▶ [WORK TO COMPLETE]
From the records below, work out how many lines contain "GSList". Reply with that number alone.
DATA: Begin
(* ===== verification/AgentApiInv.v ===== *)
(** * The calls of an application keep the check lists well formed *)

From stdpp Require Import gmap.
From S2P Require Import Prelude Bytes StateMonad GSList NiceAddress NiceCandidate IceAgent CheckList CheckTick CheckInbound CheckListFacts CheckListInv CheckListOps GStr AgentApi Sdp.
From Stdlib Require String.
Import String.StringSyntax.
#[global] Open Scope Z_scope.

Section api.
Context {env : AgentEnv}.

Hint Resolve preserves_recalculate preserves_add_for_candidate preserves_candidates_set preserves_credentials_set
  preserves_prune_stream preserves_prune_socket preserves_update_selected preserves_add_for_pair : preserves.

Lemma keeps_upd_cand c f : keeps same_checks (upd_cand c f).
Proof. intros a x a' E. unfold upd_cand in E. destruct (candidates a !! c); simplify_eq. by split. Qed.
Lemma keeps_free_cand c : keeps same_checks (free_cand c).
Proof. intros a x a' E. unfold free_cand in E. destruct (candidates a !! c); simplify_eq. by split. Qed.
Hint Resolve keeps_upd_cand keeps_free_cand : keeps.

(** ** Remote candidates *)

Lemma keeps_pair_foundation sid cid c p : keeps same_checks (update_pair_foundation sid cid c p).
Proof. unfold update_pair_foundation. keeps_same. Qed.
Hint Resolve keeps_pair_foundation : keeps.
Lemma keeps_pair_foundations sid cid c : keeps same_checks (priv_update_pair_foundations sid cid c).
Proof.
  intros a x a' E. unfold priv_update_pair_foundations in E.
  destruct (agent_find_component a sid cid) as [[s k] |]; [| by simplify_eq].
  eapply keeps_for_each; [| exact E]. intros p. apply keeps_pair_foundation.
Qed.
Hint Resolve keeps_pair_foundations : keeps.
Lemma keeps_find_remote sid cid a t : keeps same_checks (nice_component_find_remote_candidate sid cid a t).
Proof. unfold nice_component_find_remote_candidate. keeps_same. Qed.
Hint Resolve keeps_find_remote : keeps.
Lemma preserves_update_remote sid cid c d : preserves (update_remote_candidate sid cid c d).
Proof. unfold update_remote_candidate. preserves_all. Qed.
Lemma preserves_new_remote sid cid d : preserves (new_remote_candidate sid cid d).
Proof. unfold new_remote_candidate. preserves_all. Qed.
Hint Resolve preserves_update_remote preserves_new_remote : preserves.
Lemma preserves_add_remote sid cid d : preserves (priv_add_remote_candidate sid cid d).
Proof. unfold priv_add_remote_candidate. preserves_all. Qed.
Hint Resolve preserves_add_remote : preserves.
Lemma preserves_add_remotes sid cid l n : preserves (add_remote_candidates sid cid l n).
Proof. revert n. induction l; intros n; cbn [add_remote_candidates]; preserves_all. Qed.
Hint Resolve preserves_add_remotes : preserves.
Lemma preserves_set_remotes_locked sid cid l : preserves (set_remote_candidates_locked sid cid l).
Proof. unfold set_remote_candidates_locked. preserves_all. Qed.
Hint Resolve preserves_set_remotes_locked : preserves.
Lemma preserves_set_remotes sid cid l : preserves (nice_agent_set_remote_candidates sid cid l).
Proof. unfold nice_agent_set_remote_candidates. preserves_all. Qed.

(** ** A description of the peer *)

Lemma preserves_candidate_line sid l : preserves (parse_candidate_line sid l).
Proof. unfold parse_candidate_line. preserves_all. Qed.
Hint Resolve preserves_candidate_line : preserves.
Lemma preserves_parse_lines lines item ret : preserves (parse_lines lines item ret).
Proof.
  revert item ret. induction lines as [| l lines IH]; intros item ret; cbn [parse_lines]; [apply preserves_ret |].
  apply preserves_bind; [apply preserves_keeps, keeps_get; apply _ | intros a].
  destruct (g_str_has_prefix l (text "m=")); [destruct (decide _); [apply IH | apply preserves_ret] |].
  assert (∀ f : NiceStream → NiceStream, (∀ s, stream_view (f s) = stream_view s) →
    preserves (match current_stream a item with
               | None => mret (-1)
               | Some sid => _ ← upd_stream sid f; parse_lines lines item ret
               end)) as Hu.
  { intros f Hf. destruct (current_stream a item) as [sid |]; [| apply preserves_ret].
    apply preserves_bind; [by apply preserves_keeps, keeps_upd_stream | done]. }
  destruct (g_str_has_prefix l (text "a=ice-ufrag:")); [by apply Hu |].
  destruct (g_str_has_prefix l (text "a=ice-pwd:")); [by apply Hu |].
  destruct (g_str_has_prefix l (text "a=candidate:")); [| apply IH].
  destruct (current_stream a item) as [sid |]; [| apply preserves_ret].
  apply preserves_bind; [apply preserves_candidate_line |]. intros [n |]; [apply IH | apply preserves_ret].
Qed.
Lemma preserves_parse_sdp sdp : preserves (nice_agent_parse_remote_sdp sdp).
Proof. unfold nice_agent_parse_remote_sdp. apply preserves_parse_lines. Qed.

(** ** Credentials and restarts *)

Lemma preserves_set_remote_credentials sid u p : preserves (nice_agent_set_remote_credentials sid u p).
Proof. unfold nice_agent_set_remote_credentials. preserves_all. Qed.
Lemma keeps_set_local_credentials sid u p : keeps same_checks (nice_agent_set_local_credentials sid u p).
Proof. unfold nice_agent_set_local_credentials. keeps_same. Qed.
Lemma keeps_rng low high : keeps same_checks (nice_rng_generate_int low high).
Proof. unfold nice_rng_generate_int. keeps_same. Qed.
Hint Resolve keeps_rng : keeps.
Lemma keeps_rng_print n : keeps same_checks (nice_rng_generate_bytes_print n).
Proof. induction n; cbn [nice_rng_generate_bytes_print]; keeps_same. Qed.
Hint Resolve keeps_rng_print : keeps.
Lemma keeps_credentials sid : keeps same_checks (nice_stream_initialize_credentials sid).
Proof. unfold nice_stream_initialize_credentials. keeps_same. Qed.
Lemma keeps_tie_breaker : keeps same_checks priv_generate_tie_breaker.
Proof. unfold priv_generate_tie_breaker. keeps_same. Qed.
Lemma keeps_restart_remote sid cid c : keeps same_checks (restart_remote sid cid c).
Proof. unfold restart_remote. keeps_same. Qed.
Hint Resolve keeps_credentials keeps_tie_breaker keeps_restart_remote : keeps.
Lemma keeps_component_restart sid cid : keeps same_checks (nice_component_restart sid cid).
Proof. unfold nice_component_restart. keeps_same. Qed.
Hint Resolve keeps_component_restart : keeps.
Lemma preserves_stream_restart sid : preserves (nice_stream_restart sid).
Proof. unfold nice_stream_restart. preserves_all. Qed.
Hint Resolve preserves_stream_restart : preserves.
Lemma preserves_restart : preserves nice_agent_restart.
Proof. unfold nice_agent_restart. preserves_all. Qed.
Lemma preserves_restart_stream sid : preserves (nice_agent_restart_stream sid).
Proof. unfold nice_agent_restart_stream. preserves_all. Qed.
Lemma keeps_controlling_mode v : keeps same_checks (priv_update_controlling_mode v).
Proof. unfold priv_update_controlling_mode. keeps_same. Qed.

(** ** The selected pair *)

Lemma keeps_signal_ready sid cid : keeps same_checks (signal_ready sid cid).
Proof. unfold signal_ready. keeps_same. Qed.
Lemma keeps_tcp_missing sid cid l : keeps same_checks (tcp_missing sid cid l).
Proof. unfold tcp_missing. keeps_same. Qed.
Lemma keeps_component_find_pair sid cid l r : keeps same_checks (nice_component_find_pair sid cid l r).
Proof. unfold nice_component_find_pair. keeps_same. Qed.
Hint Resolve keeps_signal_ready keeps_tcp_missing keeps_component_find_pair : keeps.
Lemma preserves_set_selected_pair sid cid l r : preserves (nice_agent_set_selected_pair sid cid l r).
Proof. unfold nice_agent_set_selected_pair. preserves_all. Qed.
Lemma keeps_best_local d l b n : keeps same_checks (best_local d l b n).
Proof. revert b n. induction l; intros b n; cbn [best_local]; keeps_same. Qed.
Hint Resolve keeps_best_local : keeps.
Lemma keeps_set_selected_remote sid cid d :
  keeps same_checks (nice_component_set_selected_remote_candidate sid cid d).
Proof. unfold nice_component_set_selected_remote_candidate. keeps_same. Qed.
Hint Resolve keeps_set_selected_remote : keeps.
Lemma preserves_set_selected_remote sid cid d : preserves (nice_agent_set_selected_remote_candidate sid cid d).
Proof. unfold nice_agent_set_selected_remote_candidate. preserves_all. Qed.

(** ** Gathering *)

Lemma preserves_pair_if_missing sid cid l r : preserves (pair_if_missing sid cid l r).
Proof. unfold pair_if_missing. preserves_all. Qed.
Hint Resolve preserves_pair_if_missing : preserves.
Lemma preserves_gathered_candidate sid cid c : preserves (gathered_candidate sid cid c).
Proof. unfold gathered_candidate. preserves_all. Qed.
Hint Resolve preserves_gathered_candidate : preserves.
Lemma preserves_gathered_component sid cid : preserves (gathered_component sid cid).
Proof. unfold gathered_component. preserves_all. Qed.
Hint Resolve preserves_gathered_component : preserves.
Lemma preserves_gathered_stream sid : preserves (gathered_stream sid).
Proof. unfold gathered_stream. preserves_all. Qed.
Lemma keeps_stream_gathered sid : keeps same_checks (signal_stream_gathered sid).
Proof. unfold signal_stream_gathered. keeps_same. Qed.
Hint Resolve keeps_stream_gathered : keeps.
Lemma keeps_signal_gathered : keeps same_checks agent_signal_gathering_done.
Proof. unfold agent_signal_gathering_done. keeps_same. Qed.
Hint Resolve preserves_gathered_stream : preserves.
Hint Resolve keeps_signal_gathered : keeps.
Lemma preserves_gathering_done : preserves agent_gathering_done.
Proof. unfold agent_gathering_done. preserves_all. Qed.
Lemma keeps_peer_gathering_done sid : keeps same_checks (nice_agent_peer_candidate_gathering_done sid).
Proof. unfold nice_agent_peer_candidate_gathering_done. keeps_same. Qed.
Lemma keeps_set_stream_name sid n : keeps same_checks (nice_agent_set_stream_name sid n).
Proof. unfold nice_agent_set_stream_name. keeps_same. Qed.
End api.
DATA: End
DATA: Begin
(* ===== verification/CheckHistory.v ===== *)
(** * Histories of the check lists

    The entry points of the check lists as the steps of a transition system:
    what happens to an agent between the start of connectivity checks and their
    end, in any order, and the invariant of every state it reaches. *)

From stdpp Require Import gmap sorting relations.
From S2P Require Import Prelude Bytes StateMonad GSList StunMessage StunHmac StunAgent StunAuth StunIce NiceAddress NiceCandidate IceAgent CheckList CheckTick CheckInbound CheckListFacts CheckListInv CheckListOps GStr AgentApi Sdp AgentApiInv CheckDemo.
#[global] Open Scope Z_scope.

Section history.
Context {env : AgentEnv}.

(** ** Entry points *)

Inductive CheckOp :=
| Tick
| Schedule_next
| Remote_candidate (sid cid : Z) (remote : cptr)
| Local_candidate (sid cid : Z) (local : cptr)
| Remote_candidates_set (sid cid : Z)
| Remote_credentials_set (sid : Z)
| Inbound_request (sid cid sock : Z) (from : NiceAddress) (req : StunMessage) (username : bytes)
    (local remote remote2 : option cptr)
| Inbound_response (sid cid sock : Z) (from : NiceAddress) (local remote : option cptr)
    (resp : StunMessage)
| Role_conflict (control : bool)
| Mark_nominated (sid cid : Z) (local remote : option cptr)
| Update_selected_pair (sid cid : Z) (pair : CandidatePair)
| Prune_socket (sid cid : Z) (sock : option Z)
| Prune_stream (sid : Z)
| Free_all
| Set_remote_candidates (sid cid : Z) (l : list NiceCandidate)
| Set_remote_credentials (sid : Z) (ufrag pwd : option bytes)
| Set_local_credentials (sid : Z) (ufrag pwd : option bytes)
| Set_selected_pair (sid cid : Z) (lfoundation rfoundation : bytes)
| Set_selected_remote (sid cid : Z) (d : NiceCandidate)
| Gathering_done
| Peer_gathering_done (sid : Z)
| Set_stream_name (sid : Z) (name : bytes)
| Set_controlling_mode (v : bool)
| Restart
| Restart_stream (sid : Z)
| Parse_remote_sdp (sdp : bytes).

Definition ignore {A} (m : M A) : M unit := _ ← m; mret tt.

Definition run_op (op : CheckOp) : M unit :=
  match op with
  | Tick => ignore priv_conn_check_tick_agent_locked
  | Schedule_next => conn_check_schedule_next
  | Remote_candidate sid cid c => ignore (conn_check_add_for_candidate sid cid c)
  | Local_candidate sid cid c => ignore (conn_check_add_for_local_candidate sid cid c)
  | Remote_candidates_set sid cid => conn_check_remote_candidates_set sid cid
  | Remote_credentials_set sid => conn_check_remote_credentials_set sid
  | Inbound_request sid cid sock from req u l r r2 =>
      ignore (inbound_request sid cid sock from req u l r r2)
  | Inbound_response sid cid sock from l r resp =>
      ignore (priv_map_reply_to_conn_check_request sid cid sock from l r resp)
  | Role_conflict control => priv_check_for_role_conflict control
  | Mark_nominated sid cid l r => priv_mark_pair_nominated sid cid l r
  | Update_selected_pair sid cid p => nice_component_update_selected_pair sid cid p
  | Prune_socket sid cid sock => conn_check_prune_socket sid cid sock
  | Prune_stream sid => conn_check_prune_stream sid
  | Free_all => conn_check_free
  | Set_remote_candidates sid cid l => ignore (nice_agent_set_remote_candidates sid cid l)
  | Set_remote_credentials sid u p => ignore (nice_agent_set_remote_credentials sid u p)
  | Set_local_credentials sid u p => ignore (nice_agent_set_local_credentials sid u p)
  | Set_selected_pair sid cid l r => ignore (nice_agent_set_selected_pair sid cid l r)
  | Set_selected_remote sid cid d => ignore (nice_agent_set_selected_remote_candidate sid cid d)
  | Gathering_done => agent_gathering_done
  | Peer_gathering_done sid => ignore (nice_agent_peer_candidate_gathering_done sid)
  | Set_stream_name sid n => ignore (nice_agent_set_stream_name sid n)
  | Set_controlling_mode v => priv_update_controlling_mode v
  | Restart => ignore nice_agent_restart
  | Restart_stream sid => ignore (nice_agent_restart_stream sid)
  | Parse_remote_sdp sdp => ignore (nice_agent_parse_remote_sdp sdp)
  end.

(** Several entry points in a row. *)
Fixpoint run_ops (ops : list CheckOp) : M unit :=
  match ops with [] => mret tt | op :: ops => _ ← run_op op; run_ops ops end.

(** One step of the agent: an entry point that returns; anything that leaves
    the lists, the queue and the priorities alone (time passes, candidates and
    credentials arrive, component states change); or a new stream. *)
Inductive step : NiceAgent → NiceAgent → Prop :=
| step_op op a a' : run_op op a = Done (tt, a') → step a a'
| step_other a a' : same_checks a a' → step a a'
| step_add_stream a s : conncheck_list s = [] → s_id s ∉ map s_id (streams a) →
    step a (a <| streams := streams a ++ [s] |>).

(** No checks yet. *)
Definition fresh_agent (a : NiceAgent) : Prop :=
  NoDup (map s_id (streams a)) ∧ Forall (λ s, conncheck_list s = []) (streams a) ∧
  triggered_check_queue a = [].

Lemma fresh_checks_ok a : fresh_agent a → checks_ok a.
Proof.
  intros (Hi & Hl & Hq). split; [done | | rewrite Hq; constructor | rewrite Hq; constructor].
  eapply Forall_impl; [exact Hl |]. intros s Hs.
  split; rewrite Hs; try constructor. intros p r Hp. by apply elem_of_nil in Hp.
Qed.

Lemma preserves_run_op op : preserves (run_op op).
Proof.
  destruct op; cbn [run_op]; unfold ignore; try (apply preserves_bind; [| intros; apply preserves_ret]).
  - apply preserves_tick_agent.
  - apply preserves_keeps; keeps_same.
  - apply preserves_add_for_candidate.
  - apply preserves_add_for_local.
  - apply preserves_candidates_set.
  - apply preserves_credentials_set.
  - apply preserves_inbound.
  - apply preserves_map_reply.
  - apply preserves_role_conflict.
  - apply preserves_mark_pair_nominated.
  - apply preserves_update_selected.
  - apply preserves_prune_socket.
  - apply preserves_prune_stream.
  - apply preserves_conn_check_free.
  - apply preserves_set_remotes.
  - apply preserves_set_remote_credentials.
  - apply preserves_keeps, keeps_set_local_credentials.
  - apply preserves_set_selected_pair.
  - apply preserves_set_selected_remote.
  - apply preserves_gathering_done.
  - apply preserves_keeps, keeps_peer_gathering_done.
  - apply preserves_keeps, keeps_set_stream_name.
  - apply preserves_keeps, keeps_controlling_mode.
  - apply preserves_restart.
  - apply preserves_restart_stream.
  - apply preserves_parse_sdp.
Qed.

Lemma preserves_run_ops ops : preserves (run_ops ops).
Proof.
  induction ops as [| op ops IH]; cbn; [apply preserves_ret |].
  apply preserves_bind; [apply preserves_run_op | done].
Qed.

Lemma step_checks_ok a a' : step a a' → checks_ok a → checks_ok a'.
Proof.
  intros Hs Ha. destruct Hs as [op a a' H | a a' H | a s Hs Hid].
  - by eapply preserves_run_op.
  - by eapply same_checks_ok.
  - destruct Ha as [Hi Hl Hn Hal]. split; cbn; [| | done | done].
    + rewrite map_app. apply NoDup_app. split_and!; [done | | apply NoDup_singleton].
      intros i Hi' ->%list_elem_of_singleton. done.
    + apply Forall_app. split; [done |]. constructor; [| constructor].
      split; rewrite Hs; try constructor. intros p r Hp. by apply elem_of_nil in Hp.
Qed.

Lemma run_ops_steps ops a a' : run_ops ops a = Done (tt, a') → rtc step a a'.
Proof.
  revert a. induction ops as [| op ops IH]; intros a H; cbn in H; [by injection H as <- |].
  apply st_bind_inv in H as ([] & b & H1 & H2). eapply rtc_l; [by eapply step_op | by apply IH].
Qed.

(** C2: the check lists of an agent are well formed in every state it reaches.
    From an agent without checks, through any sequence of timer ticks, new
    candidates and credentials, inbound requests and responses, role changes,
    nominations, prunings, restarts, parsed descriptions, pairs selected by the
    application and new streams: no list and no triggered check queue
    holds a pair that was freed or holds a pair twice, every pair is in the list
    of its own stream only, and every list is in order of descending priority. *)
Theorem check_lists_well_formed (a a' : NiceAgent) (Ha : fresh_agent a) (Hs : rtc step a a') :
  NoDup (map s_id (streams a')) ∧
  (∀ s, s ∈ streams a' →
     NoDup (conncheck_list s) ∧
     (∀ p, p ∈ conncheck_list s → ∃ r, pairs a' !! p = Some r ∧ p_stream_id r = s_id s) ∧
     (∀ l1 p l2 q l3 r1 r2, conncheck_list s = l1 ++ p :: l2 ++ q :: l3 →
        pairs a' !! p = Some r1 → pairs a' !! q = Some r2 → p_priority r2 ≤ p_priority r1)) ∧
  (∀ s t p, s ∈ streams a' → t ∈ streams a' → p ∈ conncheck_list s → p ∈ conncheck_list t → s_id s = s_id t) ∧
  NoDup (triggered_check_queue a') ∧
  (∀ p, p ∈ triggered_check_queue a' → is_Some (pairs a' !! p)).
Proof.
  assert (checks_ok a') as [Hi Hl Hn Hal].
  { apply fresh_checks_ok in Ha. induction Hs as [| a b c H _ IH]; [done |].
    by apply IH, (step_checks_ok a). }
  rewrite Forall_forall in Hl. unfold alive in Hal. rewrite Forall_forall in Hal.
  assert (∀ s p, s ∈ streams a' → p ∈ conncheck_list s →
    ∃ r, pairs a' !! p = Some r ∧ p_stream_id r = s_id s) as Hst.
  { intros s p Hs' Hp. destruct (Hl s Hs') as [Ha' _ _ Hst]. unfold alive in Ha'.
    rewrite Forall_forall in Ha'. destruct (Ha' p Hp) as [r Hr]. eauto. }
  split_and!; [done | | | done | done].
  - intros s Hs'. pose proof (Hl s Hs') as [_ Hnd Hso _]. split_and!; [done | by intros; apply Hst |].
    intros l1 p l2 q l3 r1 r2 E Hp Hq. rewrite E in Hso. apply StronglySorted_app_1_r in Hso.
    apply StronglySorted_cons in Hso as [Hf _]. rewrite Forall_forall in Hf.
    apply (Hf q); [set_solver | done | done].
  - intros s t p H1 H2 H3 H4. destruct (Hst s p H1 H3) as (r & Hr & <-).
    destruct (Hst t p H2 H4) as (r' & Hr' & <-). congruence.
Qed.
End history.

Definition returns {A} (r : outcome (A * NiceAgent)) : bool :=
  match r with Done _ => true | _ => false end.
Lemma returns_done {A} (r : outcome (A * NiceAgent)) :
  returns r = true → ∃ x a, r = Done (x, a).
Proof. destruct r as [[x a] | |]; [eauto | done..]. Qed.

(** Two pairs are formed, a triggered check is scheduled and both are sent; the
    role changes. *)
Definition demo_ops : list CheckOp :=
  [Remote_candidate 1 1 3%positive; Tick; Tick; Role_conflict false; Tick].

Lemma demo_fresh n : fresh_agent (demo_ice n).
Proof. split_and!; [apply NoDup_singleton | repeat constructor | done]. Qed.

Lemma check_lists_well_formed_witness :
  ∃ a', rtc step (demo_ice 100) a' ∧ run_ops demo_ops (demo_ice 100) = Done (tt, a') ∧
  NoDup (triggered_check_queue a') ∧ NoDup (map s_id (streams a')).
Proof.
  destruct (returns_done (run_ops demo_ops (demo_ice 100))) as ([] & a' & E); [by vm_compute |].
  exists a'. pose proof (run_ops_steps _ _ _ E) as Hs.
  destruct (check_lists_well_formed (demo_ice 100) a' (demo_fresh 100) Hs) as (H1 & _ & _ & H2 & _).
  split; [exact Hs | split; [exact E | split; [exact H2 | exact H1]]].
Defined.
DATA: End
▶ [REPLY]
2